##### Provided entries #####
Definition DEFAULT_MAX_NGRAM_SIZE : nat := 4.
Definition DEFAULT_MIN_NGRAM_SIZE : nat := 2.
Definition DEFAULT_NUM_PRED_TOKENS : nat := 10.
Definition OCCURRENCES_WEIGHED : nat := 32.
Definition AGREEING_PCT : nat := 67.
Definition MATCHED_MOST : nat := 64.

Record NgramLookupConfig : Type := { max_ngram_size : nat; min_ngram_size : nat; num_pred_tokens : nat }.
Definition NgramLookupConfig_default : NgramLookupConfig := {|
  max_ngram_size := DEFAULT_MAX_NGRAM_SIZE; min_ngram_size := DEFAULT_MIN_NGRAM_SIZE;
  num_pred_tokens := DEFAULT_NUM_PRED_TOKENS |}.

Inductive NgramHitSource : Type := FromPrompt | FromGeneration | FromEarlierReply | NoHit.
Record CopiedRun : Type := { cr_tokens : list Z; cr_matched : nat; cr_source : NgramHitSource }.

(** The inner loop, from the start below [k] down to 0. *)
Fixpoint scan_starts (needle searchable : list Z) (n most k : nat) (starts : list nat) : outcome (list nat) :=
  match k with
  | O => Ok starts
  | S start =>
      window ← slice searchable start n;
      if negb (bool_decide (window = needle)) then scan_starts needle searchable n most start starts
      else
        let candidate_start := (start + n)%nat in
        if (length searchable <=? candidate_start)%nat then scan_starts needle searchable n most start starts
        else
          let starts := starts ++ [candidate_start] in
          if (length starts =? most)%nat then Ok starts else scan_starts needle searchable n most start starts
  end.

(** The outer loop: [count] sizes of n-gram left, the next of them [n]. *)
Fixpoint longest_first (context searchable : list Z) (most n count : nat) : outcome (option (list nat * nat)) :=
  match count with
  | O => Ok None
  | S count =>
      needle ← slice context (length context - n) n;
      starts ← scan_starts needle searchable n most (S (length searchable - n)) [];
      if bool_decide (starts = []) then longest_first context searchable most (n - 1) count else Ok (Some (starts, n))
  end.

Definition find_occurrences (context searchable : list Z) (cfg : NgramLookupConfig) (most : nat)
  : outcome (option (list nat * nat)) :=
  if bool_decide (context = []) || bool_decide (searchable = []) || (most =? 0)%nat then Ok None
  else
    let max_n := Nat.min (Nat.min (max_ngram_size cfg) (length context)) (length searchable) in
    let min_n := Nat.max (min_ngram_size cfg) 1 in
    if (max_n <? min_n)%nat then Ok None else longest_first context searchable most max_n (S (max_n - min_n)).

Definition first_of (starts : list nat) : outcome nat := match starts with x :: _ => Ok x | [] => Panic end.

Definition find_candidate (context searchable : list Z) (cfg : NgramLookupConfig) : outcome (list Z) :=
  found ← find_occurrences context searchable cfg 1;
  match found with
  | Some (starts, _) =>
      from ← first_of starts;
      slice searchable from (Nat.min (from + num_pred_tokens cfg) (length searchable) - from)
  | None => Ok []
  end.

(** ** The agreed run *)

Section run.
Context (searchable : list Z).

Definition goes_on_with (token : Z) (at_ : nat) : bool := bool_decide (searchable !! at_ = Some token).

(** The token most of [following] continue with, the most recent on a tie, and its votes. *)
Fixpoint leader_from (following before rest : list nat) (leader : option (Z * nat)) : option (Z * nat) :=
  match rest with
  | [] => leader
  | at_ :: rest =>
      let leader := match searchable !! at_ with
        | None => leader
        | Some token =>
            if existsb (goes_on_with token) before then leader
            else
              let votes := length (List.filter (goes_on_with token) following) in
              match leader with
              | None => Some (token, votes)
              | Some (_, most_votes) => if (most_votes <? votes)%nat then Some (token, votes) else leader
              end
        end in
      leader_from following (before ++ [at_]) rest leader
  end.

(** [left] tokens may still be taken; [first] while none has been. *)
Fixpoint agreed_from (left : nat) (first : bool) (following : list nat) : list Z :=
  match left with
  | O => []
  | S left' =>
      match following with
      | [only] => take left (drop only searchable)
      | _ =>
          match leader_from following [] following None with
          | None => []
          | Some (token, votes) =>
              if negb first && (votes * 100 <? AGREEING_PCT * length following)%nat then []
              else token :: agreed_from left' false (map S (List.filter (goes_on_with token) following))
          end
      end
  end.

Definition agreed_run (starts : list nat) (most : nat) : list Z := agreed_from most true starts.
End run.

(** ** The cascade *)

(** How far back the match goes, measured from [matched]. *)
Fixpoint measure (fuel : nat) (context searchable : list Z) (from matched : nat) : outcome nat :=
  match fuel with
  | O => Ok matched
  | S fuel =>
      if (matched <? MATCHED_MOST)%nat && (matched <? from)%nat && (matched <? length context)%nat then
        a ← idx searchable (from - matched - 1);
        b ← idx context (length context - matched - 1);
        if a =? b then measure fuel context searchable from (S matched) else Ok matched
      else Ok matched
  end.

Definition lookup_in (context searchable : list Z) (cfg : NgramLookupConfig) (weighed most : nat) (source : NgramHitSource)
  : outcome (option CopiedRun) :=
  found ← find_occurrences context searchable cfg weighed;
  match found with
  | None => Ok None
  | Some (starts, n) =>
      from ← first_of starts;
      let tokens := agreed_run searchable starts most in
      if bool_decide (tokens = []) then Ok None
      else
        matched ← measure MATCHED_MOST context searchable from n;
        Ok (Some {| cr_tokens := tokens; cr_matched := matched; cr_source := source |})
  end.

Definition copied_run (copy_agreement_on : bool) (context : list Z) (prompt_len recent_gen_window : nat)
    (cfg : NgramLookupConfig) (most : nat) : outcome (option CopiedRun) :=
  let weighed := if copy_agreement_on then OCCURRENCES_WEIGHED else 1%nat in
  let gen_start := Nat.max (length context - recent_gen_window) prompt_len in
  in_prompt ← (if (0 <? prompt_len)%nat && (prompt_len <=? length context)%nat
               then s ← slice context 0 prompt_len; lookup_in context s cfg weighed most FromPrompt
               else Ok None);
  match in_prompt with
  | Some run => Ok (Some run)
  | None =>
      if (gen_start <? length context)%nat
      then s ← slice context gen_start (length context - gen_start); lookup_in context s cfg weighed most FromGeneration
      else Ok None
  end.

Definition cascade_find_candidate (copy_agreement_on : bool) (prompt_tokens : list Z) (prompt_len recent_gen_window : nat)
    (cfg : NgramLookupConfig) : outcome (list Z * NgramHitSource) :=
  run ← copied_run copy_agreement_on prompt_tokens prompt_len recent_gen_window cfg (num_pred_tokens cfg);
  Ok (match run with Some r => (cr_tokens r, cr_source r) | None => ([], NoHit) end).

(** ** What a lookup finds *)

(** Where the needle occurs with a token after it, the most recent first. *)
Definition occurs_at (needle searchable : list Z) (start : nat) : bool :=
  bool_decide (take (length needle) (drop start searchable) = needle) && (start + length needle <? length searchable)%nat.
Definition occurrences (needle searchable : list Z) : list nat :=
  map (fun start => start + length needle)%nat
    (List.filter (occurs_at needle searchable) (reverse (seq 0 (S (length searchable - length needle))))).

(** The last [n] tokens. *)
Definition tail_of (n : nat) (context : list Z) : list Z := drop (length context - n) context.

(** The longest of the n-grams allowed that occurs, and its occurrences. *)
Definition lookup_spec (context searchable : list Z) (cfg : NgramLookupConfig) (most : nat) : option (list nat * nat) :=
  let max_n := Nat.min (Nat.min (max_ngram_size cfg) (length context)) (length searchable) in
  let min_n := Nat.max (min_ngram_size cfg) 1 in
  let sizes := reverse (seq min_n (S max_n - min_n)) in
  n ← List.find (fun n => negb (bool_decide (occurrences (tail_of n context) searchable = []))) sizes;
  Some (take most (occurrences (tail_of n context) searchable), n).

Lemma slice_ok d i n : (i + n <= length d)%nat -> slice d i n = Ok (take n (drop i d)).
Proof. intros. unfold slice. by rewrite (proj2 (Nat.leb_le _ _)). Qed.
#####
## Work item
From the records above, transcribe exactly the run of lines that opens with the line holding "match leader_from following" and closes with the line holding "Definition copied_run (copy_agreement_on", both included.

## Worked solution
          match leader_from following [] following None with
          | None => []
          | Some (token, votes) =>
              if negb first && (votes * 100 <? AGREEING_PCT * length following)%nat then []
              else token :: agreed_from left' false (map S (List.filter (goes_on_with token) following))
          end
      end
  end.

Definition agreed_run (starts : list nat) (most : nat) : list Z := agreed_from most true starts.
End run.

(** ** The cascade *)

(** How far back the match goes, measured from [matched]. *)
Fixpoint measure (fuel : nat) (context searchable : list Z) (from matched : nat) : outcome nat :=
  match fuel with
  | O => Ok matched
  | S fuel =>
      if (matched <? MATCHED_MOST)%nat && (matched <? from)%nat && (matched <? length context)%nat then
        a ← idx searchable (from - matched - 1);
        b ← idx context (length context - matched - 1);
        if a =? b then measure fuel context searchable from (S matched) else Ok matched
      else Ok matched
  end.

Definition lookup_in (context searchable : list Z) (cfg : NgramLookupConfig) (weighed most : nat) (source : NgramHitSource)
  : outcome (option CopiedRun) :=
  found ← find_occurrences context searchable cfg weighed;
  match found with
  | None => Ok None
  | Some (starts, n) =>
      from ← first_of starts;
      let tokens := agreed_run searchable starts most in
      if bool_decide (tokens = []) then Ok None
      else
        matched ← measure MATCHED_MOST context searchable from n;
        Ok (Some {| cr_tokens := tokens; cr_matched := matched; cr_source := source |})
  end.

Definition copied_run (copy_agreement_on : bool) (context : list Z) (prompt_len recent_gen_window : nat)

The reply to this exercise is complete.